"Justice of the Peace!" echoed Ben Jope, paying no attention whatever to Mr. Sturge, but turning on Bill Adams with round, wondering eyes. "I told you he was something out o' the common. And you ain't had no more sense than to knock him over the head with a cutlass!"

"I did not," protested Bill Adams. "He took it accidental, you being otherwise engaged; an' I stuck to the creatur', thinkin' as how you wanted him."
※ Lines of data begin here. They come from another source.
(** X14: on a reachable store the authority dashboard answers if and only
    if no report has been stored yet; its answer is then all four global
    counts zero, an empty category breakdown, the four seriousness buckets
    with count zero, and an empty issue list. *)
Theorem get_authority_dashboard_answers_iff_empty (st : db) :
  reachable st ->
  (is_ok (get_authority_dashboard st) = true <-> reports_db st = []) /\
  (reports_db st = [] ->
     get_authority_dashboard st
     = Ok (AuthorityDashboardResponse.mk (GlobalStats.mk 0 0 0 0) []
             [IssueBySeriousness.mk "Low" 0;
              IssueBySeriousness.mk "Moderate" 0;
              IssueBySeriousness.mk "High" 0;
              IssueBySeriousness.mk "Critical" 0]
             [])).
Proof.
  intros Hr. destruct (reachable_stored st Hr) as [_ Hs]. split.
  - split.
    + intros Hok. destruct (reports_db st) as [|d l] eqn:E; [done|].
      rw get_authority_dashboard_submitted_raises in Hok; try done.
      * by rw E.
      * by rw E.
    + intros E. by rw (get_authority_dashboard_no_reports st E).
  - apply get_authority_dashboard_no_reports.
Qed.

(** ** Authority dashboard: when it answers, and how it fails *)

Lemma dashboard_ready_item index d :
  dashboard_ready d ->
  issue_management_item index d = Ok (issue_item index d).
Proof.
  intros ((ti & Hi) & (c & Hc) & (da & Hd) & Hs & Hst).
  rw /issue_management_item /issue_item /getitem /get Hi Hc Hd. cbn [bind].
  apply known_seriousness_cases in Hs. rw /seriousness_label /get in Hs.
  assert (exists s, default (PStr "Moderate") (d !! "seriousness") = PStr s)
    as [s ->] by (destruct Hs as [E|[E|[E|E]]]; rw E; eauto).
  assert (exists s', default (PStr "Unresolved") (d !! "status") = PStr s')
    as [s' ->].
  { destruct Hst as [->|[s' ->]]; cbn; eauto. }
  done.
Qed.

Lemma dashboard_ready_category d :
  dashboard_ready d -> is_str (category_label d) = true.
Proof. intros (_ & (c & Hc) & _). by rw /category_label /get Hc. Qed.

(** X15: on every store whose reports carry a string issue, category and
    date, a seriousness that is absent or one of the four levels, and a
    status that is absent or a string, the authority dashboard answers
    with the global counts, the first-seen category tally, the four
    seriousness buckets and one issue per report with ids 1, 2, ... and the
    defaults "Moderate" and "Unresolved". *)
Theorem get_authority_dashboard_ready (st : db) :
  Forall dashboard_ready (reports_db st) ->
  get_authority_dashboard st = Ok (authority_dashboard_of (reports_db st)).
Proof.
  intros Hready. rw /get_authority_dashboard issues_by_category_eq.
  assert (Hc : forallb is_str (map category_label (reports_db st)) = true).
  { apply forallb_forall. intros v Hv.
    apply in_map_iff in Hv as (d & <- & Hd). apply dashboard_ready_category.
    apply (proj1 (Forall_forall _ _) Hready). by apply list_elem_of_In. }
  rw Hc. cbn [bind]. rw issues_by_seriousness_counts.
  { eapply Forall_impl; [exact Hready|]. by intros d (_ & _ & _ & Hs & _). }
  cbn [bind].
  rw /issue_list
     (py_map_enum_uniform issue_management_item issue_item (fun _ => true)
        (KeyError PNone)).
  { intros i d Hd. apply dashboard_ready_item.
    by apply (proj1 (Forall_forall _ _) Hready). }
  assert (Ht : forall l : list (gmap string pyval),
             forallb (fun _ => true) l = true) by (by induction l).
  by rw Ht.
Qed.

Lemma unknown_seriousness_lookup (a b c e : Z) (d : gmap string pyval) :
  ~ known_seriousness d ->
  dict_get
    [(PStr "Low", a); (PStr "Moderate", b); (PStr "High", c);
     (PStr "Critical", e)] (seriousness_label d) = None.
Proof.
  rw /known_seriousness /seriousness_levels !elem_of_cons elem_of_nil.
  intros Hn. cbn [dict_get].
  rw !bool_decide_eq_false_2; try done; intros E; apply Hn; rw -E; tauto.
Qed.

Lemma seriousness_loop_unknown (a b c e : Z)
    (l1 l2 : list (gmap string pyval)) (d : gmap string pyval) :
  Forall known_seriousness l1 ->
  ~ known_seriousness d ->
  seriousness_loop
    [(PStr "Low", a); (PStr "Moderate", b); (PStr "High", c);
     (PStr "Critical", e)] (l1 ++ d :: l2)
  = Raise (KeyError (seriousness_label d)).
Proof.
  intros Hk Hn. revert a b c e.
  induction Hk as [|r l1 Hr _ IH]; intros a b c e.
  - cbn [app seriousness_loop]. rw -/(seriousness_label d).
    by rw unknown_seriousness_lookup.
  - cbn [app seriousness_loop]. rw -/(seriousness_label r).
    destruct (known_seriousness_cases r Hr) as [E|[E|[E|E]]]; rw E;
      cbn [dict_get dict_set]; decide_closed; cbv iota; apply IH.
Qed.

(** X16: if some report carries a seriousness outside Low, Moderate, High
    and Critical, the seriousness breakdown raises [KeyError] with the label
    of the first such report: the four buckets are never extended. *)
Theorem issues_by_seriousness_unknown_label
    (l1 l2 : list (gmap string pyval)) (d : gmap string pyval) :
  Forall known_seriousness l1 ->
  ~ known_seriousness d ->
  issues_by_seriousness (l1 ++ d :: l2)
  = Raise (KeyError (seriousness_label d)).
Proof.
  intros Hk Hn. rw /issues_by_seriousness /seriousness_init.
  by rw (seriousness_loop_unknown 0 0 0 0 l1 l2 d Hk Hn).
Qed.

(** ** User dashboard: notifications *)

(** X17: whenever the user dashboard answers, it holds one notification
    per resolved report of that email, in store order and quoting the
    report's issue; their number is [resolvedReports], and the unresolved
    count is never negative. *)
Theorem get_user_dashboard_notifications (email : string) (st : db)
    (resp : UserDashboardResponse.t) :
  Forall (has_keys report_keys) (reports_db st) ->
  get_user_dashboard email st = Ok resp ->
  let mine := List.filter (email_matches email) (reports_db st) in
  let stats := UserDashboardResponse.userStats resp in
  UserDashboardResponse.notifications resp
    = map notification_text (filter (fun d => is_resolved d = true) mine) /\
  Z.of_nat (length (UserDashboardResponse.notifications resp))
    = UserStats.resolvedReports stats /\
  0 <= UserStats.resolvedReports stats <= UserStats.totalReports stats /\
  0 <= UserStats.unresolvedReports stats.
Proof.
  intros Hk. rw (get_user_dashboard_eq email st Hk).
  destruct (forallb history_ok _); [|done]. intros [= <-]. cbn.
  pose proof (py_count_bounds is_resolved
                (List.filter (email_matches email) (reports_db st))) as Hb.
  split; [done|]. split; [by rw length_map|]. lia.
Qed.

(** ** Accounts persist *)

Lemma later_reachable st st' : reachable st -> later st st' -> reachable st'.
Proof.
  intros Hr H. induction H as [st|st st1 st2 Hs _ IH]; [done|].
  apply IH. destruct Hs; by constructor.
Qed.

(** X18: once a user is stored, no later sequence of registrations and
    submissions can change what login with that user's email and password
    returns. *)
Theorem login_survives_later_requests (u : User.t) (st st' : db) :
  reachable st ->
  User.dict u ∈ users_db st ->
  later st st' ->
  login_user (UserLogin.mk (User.email u) (User.password u)) st'
  = Ok (login_response u).
Proof.
  intros Hr Hin Hl.
  rw (login_user_member u (User.password u) st').
  - by eapply later_reachable.
  - assert (Hp : users_db st `prefix_of` users_db st').
    { clear Hr Hin. induction Hl as [st|st st1 st2 Hs _ IH]; [done|].
      destruct (step_appends _ _ Hs) as [Hu _]. by etrans. }
    destruct Hp as [k ->]. apply elem_of_app. by left.
  - by rw bool_decide_eq_true_2.
Qed.

(** ** The further properties on the concrete stores *)

Lemma later_init_st_flood : later init_db st_flood.
Proof.
  eapply rtc_l; [apply (step_register alice)|].
  eapply rtc_l; [apply (step_report pothole)|].
  eapply rtc_l; [apply (step_report flood)|]. apply rtc_refl.
Defined.

Lemma later_st_pothole_st_two_users : later st_pothole st_two_users.
Proof.
  eapply rtc_l; [apply (step_report flood)|].
  eapply rtc_l; [apply (step_register bob)|].
  eapply rtc_l; [apply (step_register alice_again)|]. apply rtc_refl.
Defined.

Lemma later_stores_append_only_witness :
  later st_pothole st_two_users /\
  users_db st_pothole !! 0%nat = Some (User.dict alice) /\
  reports_db st_pothole !! 0%nat = Some (Report.dict pothole) /\
  length (users_db st_two_users) = 2%nat /\
  length (reports_db st_two_users) = 2%nat /\
  users_db st_two_users !! 0%nat = Some (User.dict alice) /\
  reports_db st_two_users !! 0%nat = Some (Report.dict pothole).
Proof.
  destruct (later_stores_append_only st_pothole st_two_users
              later_st_pothole_st_two_users) as (_ & _ & Hu & Hr).
  split; [exact later_st_pothole_st_two_users|].
  split; [reflexivity|]. split; [reflexivity|].
  split; [reflexivity|]. split; [reflexivity|].
  split; [exact (Hu 0%nat (User.dict alice) eq_refl)|].
  exact (Hr 0%nat (Report.dict pothole) eq_refl).
Defined.

Lemma reachable_st_two_users : reachable st_two_users.
Proof. apply reach_register, reach_register, reachable_st_flood. Defined.

Lemma reachable_user_emails_unique_witness :
  reachable st_two_users /\
  users_db st_two_users !! 0%nat = Some (User.dict alice) /\
  users_db st_two_users !! 1%nat = Some (User.dict bob) /\
  users_db st_two_users !! 2%nat = None /\
  0%nat <> 1%nat /\
  user_emails st_two_users = [Some (PStr "a@x.com"); Some (PStr "b@x.com")] /\
  NoDup (user_emails st_two_users) /\
  User.dict alice !! "email" <> User.dict bob !! "email".
Proof.
  destruct (reachable_user_emails_unique st_two_users reachable_st_two_users)
    as [Hnd Hdiff].
  assert (Hne : 0%nat <> 1%nat) by discriminate.
  split; [exact reachable_st_two_users|].
  split; [reflexivity|]. split; [reflexivity|]. split; [reflexivity|].
  split; [exact Hne|]. split; [reflexivity|]. split; [exact Hnd|].
  exact (Hdiff 0%nat 1%nat (User.dict alice) (User.dict bob) eq_refl eq_refl
           Hne).
Defined.

Lemma flood_in_st_flood : Report.dict flood ∈ reports_db st_flood.
Proof. apply list_elem_of_In. right. left. reflexivity. Defined.

Lemma reachable_reports_have_users_witness :
  reachable st_flood /\
  Report.dict flood ∈ reports_db st_flood /\
  exists email,
    Report.dict flood !! "email" = Some (PStr email) /\ has_user email st_flood.
Proof.
  split; [exact reachable_st_flood|]. split; [exact flood_in_st_flood|].
  exact (reachable_reports_have_users st_flood reachable_st_flood
           (Report.dict flood) flood_in_st_flood).
Defined.

Lemma reachable_reports_conditional_fields_witness :
  reachable st_flood /\
  Report.dict flood ∈ reports_db st_flood /\
  Report.dict flood !! "type" = Some (PStr "community") /\
  exists a, Report.dict flood !! "alertLevel" = Some (PStr a) /\ a <> "".
Proof.
  split; [exact reachable_st_flood|]. split; [exact flood_in_st_flood|].
  split; [reflexivity|].
  exact (proj2 (reachable_reports_conditional_fields st_flood
                  reachable_st_flood (Report.dict flood) flood_in_st_flood)
           eq_refl).
Defined.

Lemma alice_in_st_registered : User.dict alice ∈ users_db st_registered.
Proof. apply list_elem_of_In. left. reflexivity. Defined.

Lemma login_user_stored_user_witness :
  reachable st_registered /\
  User.dict alice ∈ users_db st_registered /\
  login_user (UserLogin.mk "a@x.com" "p") st_registered
    = Ok (login_response alice) /\
  login_user (UserLogin.mk "a@x.com" "q") st_registered = Raise Unauthorized.
Proof.
  split; [exact reachable_st_registered|].
  split; [exact alice_in_st_registered|]. split.
  - exact (proj1 (login_user_stored_user alice "p" st_registered
                    reachable_st_registered alice_in_st_registered) eq_refl).
  - apply (proj2 (login_user_stored_user alice "q" st_registered
                    reachable_st_registered alice_in_st_registered)).
    discriminate.
Defined.

Lemma no_user_in_init_db email : ~ has_user email init_db.
Proof. intros (d & Hd & _). by apply elem_of_nil in Hd. Defined.

Lemma register_then_login_witness :
  reachable init_db /\
  ~ has_user (User.email alice) init_db /\
  fst (register_user alice init_db) = Ok "User registered successfully" /\
  login_user (UserLogin.mk "a@x.com" "p") st_registered
    = Ok (login_response alice).
Proof.
  split; [exact reach_init|]. split; [apply no_user_in_init_db|].
  exact (register_then_login alice init_db reach_init
           (no_user_in_init_db (User.email alice))).
Defined.

Lemma get_user_dashboard_unaffected_by_others_witness :
  reachable st_registered /\
  Report.email pothole <> "b@x.com" /\
  get_user_dashboard "b@x.com" st_pothole
    = get_user_dashboard "b@x.com" st_registered.
Proof.
  split; [exact reachable_st_registered|].
  assert (Hne : Report.email pothole <> "b@x.com") by discriminate.
  split; [exact Hne|].
  exact (proj2 (get_user_dashboard_unaffected_by_others "b@x.com"
                  st_registered reachable_st_registered) pothole Hne).
Defined.

Lemma submit_then_get_all_reports_witness :
  reachable st_registered /\
  get_all_reports st_registered = Ok [] /\
  submit_report pothole st_registered
    = (Ok "Report submitted successfully", st_pothole) /\
  get_all_reports st_pothole
    = Ok [ReportOut.mk 1 "Pothole" "Roads" "L" "Moderate" "d"].
Proof.
  split; [exact reachable_st_registered|]. split; [reflexivity|].
  split; [reflexivity|].
  exact (submit_then_get_all_reports pothole st_registered st_pothole
           "Report submitted successfully" [] reachable_st_registered
           eq_refl eq_refl).
Defined.

Lemma nobody_in_st_flood :
  forall d, d ∈ reports_db st_flood ->
    d !! "email" <> Some (PStr "nobody@x.com").
Proof.
  intros d Hd. apply list_elem_of_In in Hd.
  destruct Hd as [<-|[<-|[]]]; discriminate.
Defined.

Lemma get_user_dashboard_without_reports_witness :
  reachable st_flood /\
  (forall d, d ∈ reports_db st_flood ->
     d !! "email" <> Some (PStr "nobody@x.com")) /\
  get_user_dashboard "nobody@x.com" st_flood
    = Ok (UserDashboardResponse.mk (UserStats.mk 0 0 0) [] []).
Proof.
  split; [exact reachable_st_flood|]. split; [exact nobody_in_st_flood|].
  exact (get_user_dashboard_without_reports "nobody@x.com" st_flood
           reachable_st_flood nobody_in_st_flood).
Defined.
"But why should I want him?"

"Damned if I know. If it comes to that"—Bill Adams jerked a thumb towards the hammock containing Mr. Sturge—"what d'ye want him for?"

"Oh, him?" answered Mr. Jope with a grin. "In a gale off Pernambuco—"

"What on earth are you two talking about?" asked the surgeon, who had seated himself on the deck and, with the lantern between his feet, was busily preparing a blister.

"Beggin' your pardon, sir, but you haven't been on deck yet? You haven't seen the ducks we brought aboard last night?"

"My good man, can I be in two places at once? I have been up all night with Mr. Wapshott, and the devil of a time he's given me. When they brought me this poor fellow, I hadn't time to do more than order him into hammock—indeed I hadn't. Now, then"—he stood on his feet again and addressed the marine—"fetch me a basin of water and I'll bathe his head."

"Is Mr. Wapshott bad, sir?" asked Ben Jope.

"H'm," the surgeon hesitated. "Well, I don't mind admitting to you that he was very bad indeed; but about six bells I got a draught to take effect, and he has been sleeping ever since."